1. The Temporary Recycling Surcharge does not apply to an individual who has less

than $4,000 of gross receipts (review other exceptions as well). In addition, if an

individual is subject to the surcharge, the minimum amount the individual should pay

is $25 (regardless of whether the calculation of the surcharge is less than $25). (See

WI Form 1 instructions, p. 15)

2. Interest income which is exempt for both state and federal tax purposes should not be

included in Wisconsin income. (See WI Form 1 instructions, p.6 for examples)

3. Wisconsin limits combined net losses from farming if nonfarm Wisconsin AGI is

greater than $55,000 (Married filing jointly). (See WI Form 1 instructions, p. 6)

4. Self-employed medical insurance is 40% deductible for federal purposes and 100%

deductible for Wisconsin purposes. (See WI Law Section 71.05)

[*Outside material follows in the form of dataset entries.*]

(** Rounding stays between integer bounds. *)
Lemma round_half_even_bounds (m M : Z) (y : Q) :
  inject_Z m <= y -> y <= inject_Z M ->
  (m <= round_half_even y <= M)%Z.
Proof.
  intros Hm HM.
  assert (Hf1 : (m <= Qfloor y)%Z)
    by (rewrite <- (Qfloor_Z m); now apply Qfloor_resp_le).
  assert (Hf2 : (Qfloor y <= M)%Z)
    by (rewrite <- (Qfloor_Z M); now apply Qfloor_resp_le).
  assert (Hup : 0 < y - inject_Z (Qfloor y) -> (Qfloor y + 1 <= M)%Z).
  { intro Hpos.
    assert (Hlt : inject_Z (Qfloor y) < inject_Z M) by lra.
    rewrite <- Zlt_Qlt in Hlt. lia. }
  unfold round_half_even.
  destruct (Qgt_bool (1 # 2) (y - inject_Z (Qfloor y))) eqn:E1; [lia|].
  apply Qgt_bool_false in E1.
  assert (Hpos : 0 < y - inject_Z (Qfloor y)) by lra.
  specialize (Hup Hpos).
  destruct (Qgt_bool (y - inject_Z (Qfloor y)) (1 # 2)); [lia|].
  destruct (Z.even (Qfloor y)); lia.
Qed.

Lemma py_round_bounds (x : Q) (ndigits : nat) (M : Z) :
  0 <= x -> x <= inject_Z M ->
  0 <= py_round x ndigits /\ py_round x ndigits <= inject_Z M.
Proof.
  intros H0 HM. unfold py_round.
  set (scale := (10 ^ Z.of_nat ndigits)%Z).
  assert (Hs : (0 < scale)%Z) by (apply Z.pow_pos_nonneg; lia).
  assert (HsQ : 0 < inject_Z scale)
    by (change 0 with (inject_Z 0); now rewrite <- Zlt_Qlt).
  destruct (round_half_even_bounds 0 (M * scale) (x * inject_Z scale))
    as [Hlo Hhi].
  - change (inject_Z 0) with 0. apply Qmult_le_0_compat; lra.
  - rewrite inject_Z_mult. apply Qmult_le_compat_r; lra.
  - split.
    + apply Qle_shift_div_l; [exact HsQ|].
      rewrite Qmult_0_l. change 0 with (inject_Z 0). now rewrite <- Zle_Qle.
    + apply Qle_shift_div_r; [exact HsQ|].
      rewrite <- inject_Z_mult. now rewrite <- Zle_Qle.
Qed.

Lemma Qplus_nonneg (a b : Q) : 0 <= a -> 0 <= b -> 0 <= a + b.
Proof. intros; lra. Qed.

(** Non-negativity of a score expression, by its structure. *)
Ltac nonneg :=
  repeat first
    [ lra
    | assumption
    | apply Qnat_nonneg
    | apply Qmin_nonneg
    | apply Qplus_nonneg
    | apply Qdiv_nonneg
    | apply Qinv_le_0_compat
    | apply Qmult_le_0_compat
    | apply accumulate_nonneg
    | match goal with
      | |- 0 <= (if ?b then _ else _) => destruct b
      end ].

(** ** Score bounds (C2) *)

Lemma v2_in_bounds (sp : soup) : in_bounds (snd (_detect_esg_content_v2 sp)).
Proof.
  unfold in_bounds, _detect_esg_content_v2. cbv zeta.
  cbn [snd sustainability_score confidence_level].
  eexists; eexists. split; [reflexivity|]. split; [reflexivity|].
  match goal with
  | |- 0 <= py_round ?x 2 /\ _ =>
      destruct (py_round_bounds x 2 10) as [Ha Hb];
      [nonneg | apply Q.le_min_l |]
  end.
  match goal with
  | |- _ /\ _ /\ 0 <= py_round ?x 3 /\ _ =>
      destruct (py_round_bounds x 3 1) as [Hc Hd];
      [nonneg | apply Q.le_min_l |]
  end.
  auto.
Qed.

5. Taxpayers may have a different amount of social security benefits taxable for

Wisconsin and federal purposes. (See WI Form 1 instructions, p. 8)

6. Nonresident - Amounts received while a nonresident of Wisconsin from a

nonqualified retirement plan or a nonqualified deferred compensation plan must be

included in Wisconsin income to the extent attributable to personal services performed

in Wisconsin unless distribution is paid out in annuity form over life expectancy of

individual or a period of not less than 10 years, or distribution is paid in either an

annuity or lump sum from arrangements known as "mirror" plans. (See P.L. 104-95)

7. Nonresident - Any interest or dividends passed through from an S corporation on a WI

5K-1 must be included on the nonresident return (even though there is a general

exception to not include any interest/dividends in Wisconsin income).

WYOMING

1. Wyoming does not impose an individual income tax.